Opened 3 months ago
Last modified 3 months ago
#35572 assigned Cleanup/optimization
Improve performance replacing os.listdir() with os.scandir()
Reported by: | Paolo Melchiorre | Owned by: | Amir Karimi |
---|---|---|---|
Component: | Core (Other) | Version: | dev |
Severity: | Normal | Keywords: | scandir listdir python os |
Cc: | Paolo Melchiorre | Triage Stage: | Accepted |
Has patch: | no | Needs documentation: | no |
Needs tests: | no | Patch needs improvement: | no |
Easy pickings: | no | UI/UX: | no |
Description
Use os.scandir()
instead of os.listdir()
in the remaining occurrences in the code:
https://github.com/search?q=repo%3Adjango%2Fdjango+os.listdir&type=code
Based on the Python documentation
Using scandir() instead of listdir() can significantly increase the performance of code that also needs file type or file attribute information, because os.DirEntry objects expose this information if the operating system provides it when scanning a directory.
Change History (4)
comment:1 by , 3 months ago
Triage Stage: | Unreviewed → Accepted |
---|
comment:2 by , 3 months ago
Owner: | set to |
---|---|
Status: | new → assigned |
follow-up: 4 comment:3 by , 3 months ago
Component: | Uncategorized → Core (Other) |
---|
The description makes it sound like this is a simple find and replace all, however, do all usages "also need file type or file attribute information"?
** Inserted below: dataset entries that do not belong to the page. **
Lemma safe_run_graph fuel ctx w0 task g ws w :
  registered g -> t_tenant_id task = ten -> env_task_id (dm_envelope msg) = Some (t_task_id task) ->
  TERMINAL_TASK_STATES (t_state task) = false -> mid w0 (t_task_id task) (t_state task) w ->
  safe w0 (run_graph ports exn_str exn_name isoformat fuel msg ctx task g ws) w.
Proof.
  intros Hg Hten Htid Hnt Hm. unfold run_graph.
  eapply safe_quiet_mid; [apply quiet_load_state|exact Hm|]. intros s0 w1 Hm1. cbv zeta.
  assert (Hrest : forall at0 w', mid w0 (t_task_id task) RUNNING w' ->
    safe w0 (s <- drive ports task g fuel
              (match ws with
               | Some ws => with_data s0 (dupdate (data s0)
                   [("_workspace_path", JStr (ws_worktree_path ws));
                    ("_workspace_branch", JStr (ws_branch ws))])
               | None => s0 end) ;;
       if awaiting_approval s then pause_task ports msg ctx task s
       else finish_task ports exn_str exn_name isoformat msg ctx task g s at0) w').
  { intros at0 w' Hm'. eapply safe_quiet_mid; [by apply quiet_drive|exact Hm'|].
    intros s w2 Hm2. destruct (awaiting_approval s); [by apply safe_pause|by apply safe_finish]. }
  apply wp_bind. destruct (bool_decide_reflect (t_state task = RUNNING)) as [Hrun|].
  - apply wp_ret, Hrest. by rewrite <- Hrun.
  - apply wp_bind, wp_quiet; [apply quiet_clock| |intros; eapply good_calm; [by eapply mid_good|done]].
    intros at0 w2 Hc. apply wp_bind. rewrite Hten.
    eapply wp_mono; [eapply wp_update_state; [by eapply mid_calm|done]| |done].
    intros [] w3 Hm3. by apply wp_ret, Hrest.
Qed.

(** The primary key of a row is its [task_id] column. *)
Definition keyed (d : Db) : Prop :=
  forall id r, db_tasks d !! id = Some r -> t_task_id (row_task r) = id.

(** The world right after [get_task] found the row of the message. *)
Lemma found_mid w0 w tid r :
  fresh_ids w0 -> calm w0 w -> select_task (w_db w0) ten tid = Some r ->
  mid w0 tid (t_state (row_task r)) w.
Proof.
  intros Hf Hc Hr. split; [by apply calm_evolves|by eapply fresh_calm|by apply calm_ctx|by apply calm_acked|].
  exists r. by rewrite (select_task_calm _ _ _ _ Hc).
Qed.

Lemma wp_get_task tid (Q : option Task -> World -> Prop) (E : exn -> World -> Prop) w :
  (forall w', calm w w' -> Q (row_task <$> select_task (w_db w) ten tid) w') ->
  (forall e w', calm w w' -> E e w') -> wp (get_task ten tid) Q E w.
Proof.
  intros HQ HE. pose proof (quiet_get_task ten tid w) as Hq. revert Hq.
  unfold wp, get_task, bind, db_call, get, ret.
  destruct (check_tenant ten w) as [[[]|e] w1] eqn:Hc; apply check_tenant_inv in Hc as [-> _];
    [|by intros; apply HE]. destruct (w_fault w (w_ops w)); simpl; intros Hq; [by apply HE|].
  by apply HQ.
Qed.

Lemma safe_dispatch_task fuel ctx w0 w tid r :
  keyed (w_db w0) -> fresh_ids w0 -> calm w0 w -> env_task_id (dm_envelope msg) = Some tid ->
  select_task (w_db w0) ten tid = Some r -> TERMINAL_TASK_STATES (t_state (row_task r)) = false ->
  safe w0 (dispatch_task registry ports exn_str exn_name isoformat fuel msg ctx (row_task r)) w.
Proof.
  intros Hk Hf Hc Htid Hr Hnt. pose proof (found_mid w0 w tid r Hf Hc Hr) as Hm.
  pose proof Hr as [Hrow Hten]%select_task_Some. pose proof (Hk _ _ Hrow) as Hid.
  unfold dispatch_task. apply wp_bind, wp_lift; [|intros; by eapply mid_good].
  intros g Hres. pose proof (resolve_registered _ _ _ Hres) as Hg.
  destruct (requires_workspace registry (g_graph_id g)) eqn:Hreq; cycle 1.
  { apply safe_run_graph; rewrite ?Hid; done. }
  destruct (p_workspaces ports) as [wm|] eqn:Hwm; cycle 1.
  { apply safe_quiet_good; [apply quiet_audit|by eapply mid_good|].
    intros [] w' Hg' _. apply safe_ack; [done|]. left. unfold droppable. rewrite Htid, Hr. eauto. }
  eapply safe_quiet_mid; [|exact Hm|].
  { apply quiet_try_except; [by apply quiet_provision|]. intros e k Hh. quiet_tac. }
  intros ws w' Hm'. apply wp_try_finally.
  eapply wp_mono; [apply safe_run_graph; rewrite ?Hid; done| |].
  - intros [] w2 Hg2. apply (safe_quiet w0 _ w2); [by apply quiet_cleanup|done].
  - intros e w2 Hg2. apply (safe_quiet w0 _ w2); [by apply quiet_cleanup|done].
Qed.

Lemma safe_audit_ack ctx action payload w0 w :
  good w0 w -> droppable w0 \/ (forall w', calm w w' -> settled w') ->
  safe w0 (audit ports ctx action payload ;;; ack (dm_entry_id msg)) w.
Proof.
  intros Hg Hr. apply safe_quiet_good; [apply quiet_audit|done|].
  intros [] w' Hg' Hc. apply safe_ack; [done|]. destruct Hr; [by left|right; auto].
Qed.

Lemma found_settled w0 tid r w :
  env_task_id (dm_envelope msg) = Some tid -> select_task (w_db w0) ten tid = Some r ->
  TERMINAL_TASK_STATES (t_state (row_task r)) = true -> calm w0 w -> settled w.
Proof.
  intros Htid Hr Ht Hc. exists tid, r. split_and!; [done|by rewrite (select_task_calm _ _ _ _ Hc)|by left].
Qed.

Lemma safe_dispatch fuel ctx w0 :
  keyed (w_db w0) -> fresh_ids w0 ->
  safe w0 (dispatch registry ports exn_str exn_name isoformat fuel msg ctx) w0.
Proof.
  intros Hk Hf. unfold dispatch. destruct (env_task_id (dm_envelope msg)) as [tid|] eqn:Htid; cycle 1.
  { apply safe_audit_ack; [by apply start_good|]. left. unfold droppable. by rewrite Htid. }
  apply wp_bind, wp_get_task; [|intros; eapply good_calm; [by apply start_good|done]].
  intros w Hc. destruct (select_task (w_db w0) ten tid) as [r|] eqn:Hr; simpl; cycle 1.
  { apply safe_audit_ack; [eapply good_calm; [by apply start_good|done]|].
    left. unfold droppable. by rewrite Htid, Hr. }
  destruct (TERMINAL_TASK_STATES (t_state (row_task r))) eqn:Ht; [|by eapply safe_dispatch_task].
  apply safe_audit_ack; [eapply good_calm; [by apply start_good|done]|].
  right. intros w' Hc'. eapply found_settled; [done..|by etrans].
Qed.

(** The tail of [_abandon]: an [EXPIRED] row is refused by the guarded write,
    which the handler suppresses; any other row becomes [FAILED]. *)
Lemma safe_abandon_write ctx w0 w4 tid r res at1 :
  fresh_ids w0 -> calm w0 w4 -> env_task_id (dm_envelope msg) = Some tid ->
  select_task (w_db w0) ten tid = Some r ->
  safe w0
    (try_except (complete ten tid res FAILED at1 ;;;
                 export_trajectory ports exn_name isoformat ctx (row_task r) FAILED res)
       (fun e => match e with IllegalTaskTransitionError => Some (ret tt) | _ => None end) ;;;
     ack (dm_entry_id msg)) w4.
Proof.
  intros Hf Hc04 Htid Hr. pose proof (found_mid w0 w4 tid r Hf Hc04 Hr) as Hm.
  apply wp_bind, wp_try_except, wp_bind.
  destruct (TERMINAL_TASK_STATES (t_state (row_task r))) eqn:Ht.
  - eapply wp_mono; [apply (complete_terminal w4 tid r); [by rewrite (select_task_calm _ _ _ _ Hc04)|done]
                    |done|].
    intros e w5 Hc5. assert (Hg5 : good w0 w5) by (eapply good_calm; [by eapply mid_good|done]).
    destruct e; try exact Hg5. apply wp_ret, safe_ack; [done|].
    right. eapply found_settled; [done..|by etrans].
  - eapply wp_mono;
      [apply (wp_complete w0 tid (t_state (row_task r)) res at1 FAILED); [exact Hm|done|by right]| |].
    + intros [] w5 Hm5. eapply wp_quiet; [apply quiet_export| |].
      * intros [] w6 Hc6. apply safe_ack; [eapply good_calm; [by eapply mid_good|done]|].
        right. eapply mid_settled; [by eapply mid_calm|done|by left].
      * intros e w6 Hc6. pose proof (mid_calm _ _ _ _ _ Hm5 Hc6) as Hm6.
        destruct e; try (by eapply mid_good). apply wp_ret, safe_ack; [by eapply mid_good|].
        right. eapply mid_settled; [done..|by left].
    + intros e w5 [Hg5 Hne]. by destruct e.
Qed.

Lemma safe_abandon ctx reason w0 :
  keyed (w_db w0) -> fresh_ids w0 ->
  safe w0 (abandon registry ports exn_name isoformat msg ctx reason) w0.
Proof.
  intros Hk Hf. pose proof (start_good w0 Hf) as Hg0. unfold abandon.
  apply safe_quiet_good; [apply quiet_audit|done|]. intros [] w1 Hg1 Hc1.
  destruct (env_task_id (dm_envelope msg)) as [tid|] eqn:Htid; cycle 1.
  { apply safe_ack; [done|]. left. unfold droppable. by rewrite Htid. }
  apply wp_bind, wp_get_task; [|intros; by eapply good_calm]. intros w2 Hc2.
  assert (Hc : calm w0 w2) by by etrans. pose proof (good_calm _ _ _ Hg0 Hc) as Hg2.
  rewrite (select_task_calm _ _ _ _ Hc1).
  destruct (select_task (w_db w0) ten tid) as [r|] eqn:Hr; simpl; cycle 1.
  { apply safe_ack; [done|]. left. unfold droppable. by rewrite Htid, Hr. }
  pose proof Hr as [Hrow Hten]%select_task_Some. pose proof (Hk _ _ Hrow) as Hid.
  destruct (abandon_leaves (t_state (row_task r))) eqn:Hl.
  { apply safe_ack; [done|]. right. eapply found_settled; [done..| |done]. by destruct (t_state (row_task r)). }
  apply wp_bind, wp_lift; [|done]. intros g _.
  apply safe_quiet_good; [apply quiet_latest|done|]. intros cp w3 Hg3 Hc3.
  apply safe_quiet_good; [apply quiet_clock|done|]. intros at1 w4 Hg4 Hc4.
  apply wp_bind, wp_lift; [|done]. intros err _. apply wp_bind, wp_lift; [|done]. intros res _.
  assert (Hc04 : calm w0 w4) by (etrans; [exact Hc|by etrans]).
  rewrite Hten, Hid. by eapply safe_abandon_write.
Qed.

Lemma fresh_set_ctx c w : fresh_ids (with_ctx c w) <-> fresh_ids w.
Proof. done. Qed.

(** C1: handling one delivery is safe, whatever fails on the way.  For every
    graph and port that leaves the task table alone, every task row moves
    along the lifecycle only (terminal rows keep state and result), the
    request context is restored, and the only entry that can be acknowledged
    is the message's own: either there is nothing to run (no task id, no such
    task for the tenant, or a graph that needs a workspace manager the worker
    does not have), or the task is terminal or paused for approval when the
    handler returns.  A task that is still to be run keeps its message. *)
Theorem handle_safe fuel w :
  keyed (w_db w) -> fresh_ids w ->
  let w' := (handle registry ports max_attempts exn_str exn_name isoformat fuel msg w).2 in
  evolves (w_db w) (w_db w') /\ w_ctx w' = w_ctx w /\
  forall e, e ∈ w_acked w' ->
    e ∈ w_acked w \/ (e = dm_entry_id msg /\ (droppable w \/ settled w')).
Proof.
  intros Hk Hf. cbv zeta. unfold handle, bind_context.
  set (c := envelope_to_context (dm_envelope msg)).
  set (body := if max_attempts <? dm_delivery_count msg then _ else _).
  assert (Hs : safe (set_ctx (Some c) w) body (set_ctx (Some c) w)).
  { unfold body. destruct (max_attempts <? dm_delivery_count msg); [by apply safe_abandon|].
    apply wp_try_except. eapply wp_mono; [by apply safe_dispatch|done|].
    intros e w' Hg. by destruct (is_exception e). }
  unfold safe, wp in Hs. destruct (body (set_ctx (Some c) w)) as [[[]|e] w1];
    destruct Hs as [He _ _ Ha]; simpl; split_and!; try done; exact Ha.
Qed.

(** A poison message is never drained.  When the task's graph cannot be
    resolved, no number of deliveries acknowledges the message or changes
    the task table; below the redelivery cap the failure is swallowed, and
    above it the handler itself raises, out of [run_once] and the worker
    loop. *)
Theorem poison_never_acked fuel w tid r e :
  env_task_id (dm_envelope msg) = Some tid ->
  select_task (w_db w) ten tid = Some r ->
  TERMINAL_TASK_STATES (t_state (row_task r)) = false ->
  resolve registry (t_task_type (row_task r)) (t_graph_id (row_task r)) = Err e ->
  let out := handle registry ports max_attempts exn_str exn_name isoformat fuel msg w in
  w_acked out.2 = w_acked w /\ db_tasks (w_db out.2) = db_tasks (w_db w) /\
  (max_attempts < dm_delivery_count msg -> exists x, out.1 = Err x).
Proof.
  intros Htid Hr Hnt Hres. cbv zeta. unfold handle, bind_context.
  set (c := envelope_to_context (dm_envelope msg)). set (w0 := set_ctx (Some c) w).
  assert (Hsel : select_task (w_db w0) ten tid = Some r) by done.
  destruct (Z.ltb_spec max_attempts (dm_delivery_count msg)) as [Hlt|Hge].
  - assert (Hs : wp (abandon registry ports exn_name isoformat msg c "delivery_count_exceeded")
                   (fun _ _ => False) (fun _ => calm w0) w0).
    { unfold abandon. rewrite Htid. apply wp_bind, wp_quiet; [apply quiet_audit| |done].
      intros [] w1 Hc1. apply wp_bind, wp_get_task; [|intros; by etrans].
      intros w2 Hc2. rewrite (select_task_calm _ _ _ _ Hc1), Hsel. simpl.
      destruct (abandon_leaves (t_state (row_task r))) eqn:Hl.
      { by destruct (t_state (row_task r)). }
      rewrite Hres. change (calm w0 w2). by etrans. }
    unfold wp in Hs. destruct (abandon _ _ _ _ _ _ _ w0) as [[[]|x] w1]; [done|].
    simpl. split_and!; [apply (calm_acked _ _ Hs)|apply (calm_tasks _ _ Hs)|by exists x].
  - assert (Hs : wp (try_except (dispatch registry ports exn_str exn_name isoformat fuel msg c)
                       (fun e => if is_exception e then Some (ret tt) else None))
                   (fun _ => calm w0) (fun _ => calm w0) w0).
    { apply wp_try_except. eapply wp_mono with (Q := fun _ => calm w0) (E := fun _ => calm w0); [|done|].
      2: { intros x w' Hc. by destruct (is_exception x). }
      unfold dispatch. rewrite Htid. apply wp_bind, wp_get_task; [|done].
      intros w2 Hc2. rewrite Hsel. simpl. rewrite Hnt. unfold dispatch_task. rewrite Hres. done. }
    unfold wp in Hs. destruct (try_except _ _ w0) as [[[]|x] w1]; simpl;
      (split_and!; [apply (calm_acked _ _ Hs)|apply (calm_tasks _ _ Hs)|lia]).
Qed.
End Handle.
comment:4 by , 3 months ago
Replying to Tim Graham:
The description makes it sound like this is a simple find and replace all, however, do all usages "also need file type or file attribute information"?
Good point! Except this case: https://github.com/django/django/blob/aa74c4083e047473ac385753e047e075e8f04890/scripts/manage_translations.py#L42
I didn't find any other cases where file attributes (is_dir, etc) are needed, and only their names or the number of list_dir output are needed. The only edge that "scandir" may still have is its less memory consumption when it comes to large folders (which I suspect is the case in any of these usages)
Similar to #29689 accepting, thank you
Note that additional benchmarks in django-asv are always welcome 👍